Câmara iguala BNDES à rede de bancos do mercado

Por Denise Assis, colunista do Cafezinho

Fosse o Brasil um sistema de produção, e o BNDES seria a sua “casa de máquinas”. Lá, são processados todos os projetos de ponta da nossa economia. Os financiamentos do Banco funcionam como uma espécie de motor propulsor, propiciando crédito aos seus vários setores, com taxas de juros abaixo do mercado. E, desta forma, e somente desta forma, faz sentido um banco de desenvolvimento.
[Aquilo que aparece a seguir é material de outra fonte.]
(** X4. A manager as [LLMManager()] builds it is well formed: each slot is
    empty or holds the client of its own provider, a keyed slot is filled
    only if its key is set, and "auto" is either unresolved or the first
    filled slot in the order Google, OpenAI, Ollama. *)
Theorem constructed_manager_well_formed :
  forall (G O : option string) (raises : LLM -> bool),
    let m := LLMManager.new G O raises in
    (LLMManager.google_llm m = None
     \/ (LLMManager.google_llm m = Some ChatGoogleGenerativeAI
         /\ Py.truthy_opt G = true))
    /\ (LLMManager.openai_llm m = None
        \/ (LLMManager.openai_llm m = Some ChatOpenAI
            /\ Py.truthy_opt O = true))
    /\ (LLMManager.ollama_llm m = None
        \/ LLMManager.ollama_llm m = Some ChatOllama)
    /\ (LLMManager.current_llm m = None
        \/ LLMManager.current_llm m
           = Py.or_ (Py.or_ (LLMManager.google_llm m) (LLMManager.openai_llm m))
                    (LLMManager.ollama_llm m)).
Proof.
  intros G O raises m.
  unfold m, LLMManager.new, LLMManager.initialize_llms, LLMManager.init_google,
    LLMManager.init_openai, LLMManager.init_ollama, LLMManager.init_except.
  destruct (Py.truthy_opt G), (Py.truthy_opt O),
    (raises ChatGoogleGenerativeAI), (raises ChatOpenAI), (raises ChatOllama);
    cbn; auto 10.
Qed.

(** X5. When "auto" resolves to nothing. It does so exactly when the
    Google key is set and building its client raises, or the OpenAI key is
    set and building its client raises, or neither key is set and Ollama
    cannot be built. In the first case the manager is left blank: OpenAI
    and Ollama are never attempted. *)
Theorem auto_unresolved_iff :
  forall (G O : option string) (raises : LLM -> bool),
    let m := LLMManager.new G O raises in
    (LLMManager.get_llm m "auto" = None
     <-> (Py.truthy_opt G && raises ChatGoogleGenerativeAI
          || Py.truthy_opt O && raises ChatOpenAI
          || negb (Py.truthy_opt G) && negb (Py.truthy_opt O)
             && raises ChatOllama)%bool = true)
    /\ ((Py.truthy_opt G && raises ChatGoogleGenerativeAI)%bool = true ->
        m = LLMManager.blank).
Proof.
  intros G O raises m.
  unfold m, LLMManager.new, LLMManager.initialize_llms, LLMManager.init_google,
    LLMManager.init_openai, LLMManager.init_ollama, LLMManager.init_except.
  destruct (Py.truthy_opt G), (Py.truthy_opt O),
    (raises ChatGoogleGenerativeAI), (raises ChatOpenAI), (raises ChatOllama);
    cbn; repeat split; intros; try reflexivity; try discriminate.
Qed.

(** A witness of [auto_unresolved_iff]: the Google key is set and its
    client cannot be built, so nothing is configured although OpenAI and
    Ollama would work. *)
Lemma auto_unresolved_iff_witness :
  LLMManager.new (Some "g-key") (Some "o-key")
    (fun l => match l with ChatGoogleGenerativeAI => true | _ => false end)
  = LLMManager.blank.
Proof.
  exact (proj2 (auto_unresolved_iff (Some "g-key"%string) (Some "o-key"%string)
                  (fun l => match l with
                            | ChatGoogleGenerativeAI => true
                            | _ => false
                            end))
           eq_refl).
Defined.

Section ModelsFacts.

Variable DEFAULT_MODEL FALLBACK_MODEL OLLAMA_MODEL OLLAMA_BASE_URL : string.

Local Abbreviation get_available_models :=
  (llm_manager.get_available_models DEFAULT_MODEL FALLBACK_MODEL
     OLLAMA_MODEL OLLAMA_BASE_URL).

(** X6. [get_available_models] lists exactly the providers a request by
    name resolves to, in the order Google, OpenAI, Ollama, which are the
    providers the fallback list of an "auto" request names; every entry
    is marked "available". *)
Theorem available_models_agree :
  forall (m : LLMManager.t),
    (forall name,
        name <> "auto"%string ->
        Py.is_some (Py.get (get_available_models m) name)
        = Py.is_some (LLMManager.get_llm m name))
    /\ map fst (get_available_models m)
       = map fst (LLMManager.fallback_providers m "auto")
    /\ Forall (fun entry => Py.get (snd entry) "status"
                            = Some "available"%string)
              (get_available_models m).
Proof.
  intros m. split; [| split].
  - intros name Hne. apply String.eqb_neq in Hne.
    unfold llm_manager.get_available_models, LLMManager.get_llm.
    rewrite Hne.
    set (e1 := String.eqb name "google").
    set (e2 := String.eqb name "openai").
    set (e3 := String.eqb name "ollama").
    destruct (LLMManager.google_llm m), (LLMManager.openai_llm m),
      (LLMManager.ollama_llm m);
      cbv [Py.set Py.is_some String.eqb Ascii.eqb Bool.eqb];
      cbn [Py.get];
      rewrite ?(String.eqb_sym "google" name),
        ?(String.eqb_sym "openai" name), ?(String.eqb_sym "ollama" name);
      fold e1 e2 e3; destruct e1, e2, e3; reflexivity.
  - unfold llm_manager.get_available_models, LLMManager.fallback_providers.
    now destruct (LLMManager.google_llm m), (LLMManager.openai_llm m),
      (LLMManager.ollama_llm m).
  - unfold llm_manager.get_available_models.
    destruct (LLMManager.google_llm m), (LLMManager.openai_llm m),
      (LLMManager.ollama_llm m); cbn; repeat constructor.
Qed.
A sua criação em 1952, não teve como objetivo equipará-lo às melhores casas do ramo. Para isto, há uma rede com capilaridade para cobrir o país de ponta a ponta, mas com regras próprias, e selvagens.

Pois nesta quarta-feira, 30 de agosto, a Câmara aprovou a medida provisória que faz desaparecer todo o caráter de mola propulsora da economia, cumprido pelo BNDES. A nova medida, que ainda precisa ser aprovada no Congresso, até o dia 7 de setembro, extingue com a Taxa de Longo Prazo (TJLP), no momento na casa de 7%, e institui a TLP, uma nova alíquota, elevando os juros ao mesmo patamar do mercado: 9,5%.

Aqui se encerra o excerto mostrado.